Re: [RFC] [C]New syntax for the argument of counted_by attribute for C language

Yeoul Na Fri, 28 Mar 2025 06:05:39 -0700


> On Mar 28, 2025, at 5:51 AM, Yeoul Na <yeoul...@apple.com> wrote:
> 
> 
> 
>> On Mar 27, 2025, at 9:17 AM, Qing Zhao <qing.z...@oracle.com> wrote:
>> 
>> Yeoul,
>> 
>> Thanks for the writeup.
>> 
>> So, basically, This writeup insisted on introducing a new “structure scope” 
>> (similar as the instance scope in C++) into C language ONLY for counted_by 
>> attribute:
>> 
>> 1. Inside counted_by attribute, the name lookup starts:
>> 
>>    A. Inside the current structure first (the NEW structure scope added to 
>> C);
>>    B. Then outside the structure; (other current C scopes, local scope or 
>> global scope)
>> 
>> 2. When trying to reference a variable outside of the structure scope that 
>> name_conflicts with
>>    a structure member, a new builtin function “__builtin_global_ref” is 
>> introduced for such 
>>    purpose.
>> 
>>   ( I think that __builtin_global_ref might not accurate, because the outer 
>> scope might be either global scope or local scope)
> 
> Clarification: __builtin_global_ref will see the global scope directly. This 
> is similar to global scope resolution syntax (‘::’) in C++.
> 
> constexpr int len = 10;
> 
> void foo (void)
> {
>   const int len = 20;
> 
>   struct s {
>     int len;
>     int *__counted_by(__builtin_global_ref(len)) buf; // refers to global 
> ‘len'
>   };
> }
> 
> Here are some reasons why we chose to provide a global scope resolution 
> builtin, not a builtin to see an outer scope or just a local scope:
> 
> 1) The builtin is a substitute for some “scope resolution specifier”. Scope 
> specifiers typically meant to choose a “specific" scope.

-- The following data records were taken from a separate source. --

(** * Patient data cleaner and emergency-room dosage calculator

    A shallow embedding of [1_patient_data_cleaner.py] and
    [2_med_dosage_calculator.py].  Both scripts work on the values produced
    by [json.load]; the embedding keeps Python's dynamic typing: every
    builtin operation the scripts use is a function on [pyval] that either
    returns a value or raises a Python exception.

    Floats are IEEE-754 binary64 numbers (Rocq's primitive floats, the same
    format and rounding as CPython's [float]).  Strings are ASCII text. *)

From Stdlib Require Import ZArith PrimFloat SpecFloat FloatOps Ascii String.
From stdpp Require Import base option list strings functions pretty.

#[local] Set Warnings "-inexact-float,-register-all".
#[local] Open Scope Z_scope.

(** ** Python values and builtin operations *)
Module Py.

(** The exceptions that the builtin operations below can raise. *)
Inductive exn : Set :=
| KeyError
| TypeError
| AttributeError
| OverflowError.

(** Result of evaluating a Python expression. *)
Inductive outcome (A : Type) : Type :=
| Ok (a : A)
| Raise (e : exn).
Arguments Ok {A} a.
Arguments Raise {A} e.

(** Sequencing, shared by plain evaluation and by evaluation in a store. *)
Class Bind (M : Type → Type) : Type :=
  bind : ∀ {A B : Type}, M A → (A → M B) → M B.

Notation "x <- m ;; k" := (bind m (fun x => k))
  (at level 100, m at next level, right associativity).

#[global] Instance outcome_bind : Bind outcome := fun A B m k =>
  match m with
  | Ok a => k a
  | Raise e => Raise e
  end.

(** What [json.load] can return.  A JSON object becomes a [dict] with string
    keys; it is kept as an association list in insertion order. *)
Inductive pyval : Type :=
| PyNone
| PyBool (b : bool)
| PyInt (n : Z)
| PyFloat (f : float)
| PyStr (s : string)
| PyList (l : list pyval)
| PyDict (d : list (string * pyval)).

Definition dict : Type := list (string * pyval).

(** [d[k]] lookup, [None] when the key is absent. *)
Fixpoint dict_get (k : string) (d : dict) : option pyval :=
  match d with
  | [] => None
  | (k', v) :: d' => if String.eqb k k' then Some v else dict_get k d'
  end.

> 2) To the best of my knowledge there is no precedence in any other C family 
> language to provide a scope resolution for local scopes.

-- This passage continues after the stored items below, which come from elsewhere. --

Lemma round_up_close (x : Q) : round_up_to_4_dec x - x < 0.0001.
Proof.
  pose proof (Qceiling_lt (x * factor)) as H.
  rewrite round_up_multiple. unfold factor in *.
  unfold Z.sub in H. rewrite inject_Z_plus, inject_Z_opp in H.
  change (inject_Z 1) with 1 in H. lra.
Qed.

(** No multiple of [0.0001] lies between [x] and the result. *)
Lemma round_up_least (x : Q) (k : Z) :
  x <= inject_Z k * 0.0001 -> round_up_to_4_dec x <= inject_Z k * 0.0001.
Proof.
  intro H. rewrite round_up_multiple.
  assert (Hk : (Qceiling (x * factor) <= k)%Z).
  { rewrite <- (Qceiling_Z k). apply Qceiling_resp_le. unfold factor. lra. }
  rewrite Zle_Qle in Hk. lra.
Qed.

Lemma round_up_fixed (k : Z) :
  round_up_to_4_dec (inject_Z k * 0.0001) == inject_Z k * 0.0001.
Proof.
  apply Qle_antisym.
  - apply round_up_least. apply Qle_refl.
  - apply round_up_ge.
Qed.

Lemma round_up_mono (x y : Q) :
  x <= y -> round_up_to_4_dec x <= round_up_to_4_dec y.
Proof.
  intro H. rewrite (round_up_multiple y). apply round_up_least.
  rewrite <- round_up_multiple. apply Qle_trans with y; [exact H|apply round_up_ge].
Qed.

#[export] Instance round_up_to_4_dec_comp : Proper (Qeq ==> Qeq) round_up_to_4_dec.
Proof.
  intros x y H. unfold round_up_to_4_dec. rewrite H. reflexivity.
Qed.

(** In exact arithmetic, on a non-negative number the helper and the
    spreadsheet function agree. *)
Lemma round_up_spreadsheet_nonneg (x : Q) :
  0 <= x -> round_up_to_4_dec x = spreadsheet_roundup4 x.
Proof.
  intro H. unfold spreadsheet_roundup4.
  apply Qltb_ge in H. rewrite H. reflexivity.
Qed.

(** In exact arithmetic, on a negative number the helper never moves away
    from zero. *)
Lemma round_up_negative_toward_zero (x : Q) :
  x < 0 -> Qabs (round_up_to_4_dec x) <= Qabs x.
Proof.
  intro H.
  assert (H0 : round_up_to_4_dec x <= 0).
  { pose proof (round_up_least x 0) as H1.
    change (inject_Z 0) with 0 in H1. lra. }
  rewrite (Qabs_neg _ H0), (Qabs_neg x) by (apply Qlt_le_weak, H).
  pose proof (round_up_ge x). lra.
Qed.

> 3) Name conflicts with local variables can be easily renamed.
> 4) If we provide a builtin that selects outer scope instead, there is no way 
> to choose a global ‘len' if it’s shadowed by a local variable, so then the 
> member name has to be renamed anyway in order to choose a global `len`. 

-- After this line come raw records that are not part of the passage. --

Lemma reportSummary_snoc data move :
  netChange (reportSummary (Some (data ++ [move]))) =
  netChange (reportSummary (Some data))
  + (if bool_decide (movement_type move = lit "IN") then 1 else 0)
  - (if bool_decide (movement_type move = lit "OUT") then 1 else 0).
Proof.
  unfold reportSummary. cbn [netChange]. rewrite fold_left_app. cbn [fold_left].
  destruct (fold_left countMove data (0, 0)) as [i o]. unfold countMove.
  cbn [fst snd].
  destruct (bool_decide (movement_type move = lit "IN"));
    destruct (bool_decide (movement_type move = lit "OUT")); cbn [fst snd]; lia.
Qed.

Lemma itemHistory_net assignments state :
  netChange (reportSummary (Some (snd state))) =
    (if bool_decide (fst state = Team_UNASSIGNED) then 1 else 0) ->
  netChange (reportSummary
               (Some (snd (fold_left updateStockItemAssignment assignments state)))) =
    (if bool_decide (fst (fold_left updateStockItemAssignment assignments state)
                     = Team_UNASSIGNED) then 1 else 0).
Proof.
  revert state. induction assignments as [|a assignments IH]; intros [cur log] H;
    [exact H|].
  cbn [fold_left]. apply IH. cbn [fst snd] in *.
  unfold updateStockItemAssignment, assignmentMovement, str_neq. cbn [fst snd].
  destruct (bool_decide (cur = Team_UNASSIGNED));
    destruct (bool_decide (a = Team_UNASSIGNED)); cbn [negb andb];
    rewrite ?reportSummary_snoc, ?H; reflexivity.
Qed.

(** X22: over the whole movement log of one item, from its creation through
    any sequence of assignments, the report's net change is 1 while the
    item is unassigned and 0 while it is assigned to a team.  Deleting
    the item then logs one more 'OUT': the net change of its log ends at
    0 when it was unassigned and at -1 when it was assigned. *)
Theorem movement_log_net_change assignments :
  netChange (reportSummary (Some (snd (itemHistory assignments)))) =
    (if bool_decide (fst (itemHistory assignments) = Team_UNASSIGNED)
     then 1 else 0) /\
  netChange (reportSummary (Some (deleteStockItem (itemHistory assignments)))) =
    (if bool_decide (fst (itemHistory assignments) = Team_UNASSIGNED)
     then 0 else -1).
Proof.
  assert (netChange (reportSummary (Some (snd (itemHistory assignments)))) =
          (if bool_decide (fst (itemHistory assignments) = Team_UNASSIGNED)
           then 1 else 0)) as H.
  { unfold itemHistory. apply itemHistory_net. reflexivity. }
  split; [exact H|]. unfold deleteStockItem. rewrite reportSummary_snoc, H.
  cbn [movement_type].
  rewrite (bool_decide_eq_false_2 (lit "OUT" = lit "IN")) by (vm_compute; congruence).
  rewrite (bool_decide_eq_true_2 (lit "OUT" = lit "OUT")) by reflexivity.
  destruct (bool_decide _); reflexivity.
Qed.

> 5) This way, code can be written compatibly both in C and C++.
> 
>> 
>> 3. Where there is confliction between counted_by and VLA such as:
>> 
>> constexpr int len = 10;
>> 
>> struct s {
>>  int len;
>>  int *__counted_by(len) buf; // refers to struct member `len`.
>>  int arr[len]; // refers to global constexpr `len`
>> };
>> 
>> Issue compiler warning to user to ask the user to use __builtin_global_ref 
>> to distinguish. 
> 
> Additionally, our proposal suggests __builtin_member_ref to explicitly use a 
> member in a similar situation.
> The builtin could be replaced by ‘__self' or some other syntax once the 
> standard committee decides in the future, but earlier in the thread JeanHeyd 
> pointed out that:
> 
>       "I would like to gently push back about __self__, or __self, or self, 
> because all of these identifiers are fairly common identifiers in code. When 
> I writing the paper for __self_func ( 
> https://thephd.dev/_vendor/future_cxx/papers/C%20-%20__self_func.html ), I 
> searched GitHub and other source code indexing and repository services: 
> __self, __self__, and self has a substantial amount of uses. If there's an 
> alternative spelling to consider, I think that would be helpful."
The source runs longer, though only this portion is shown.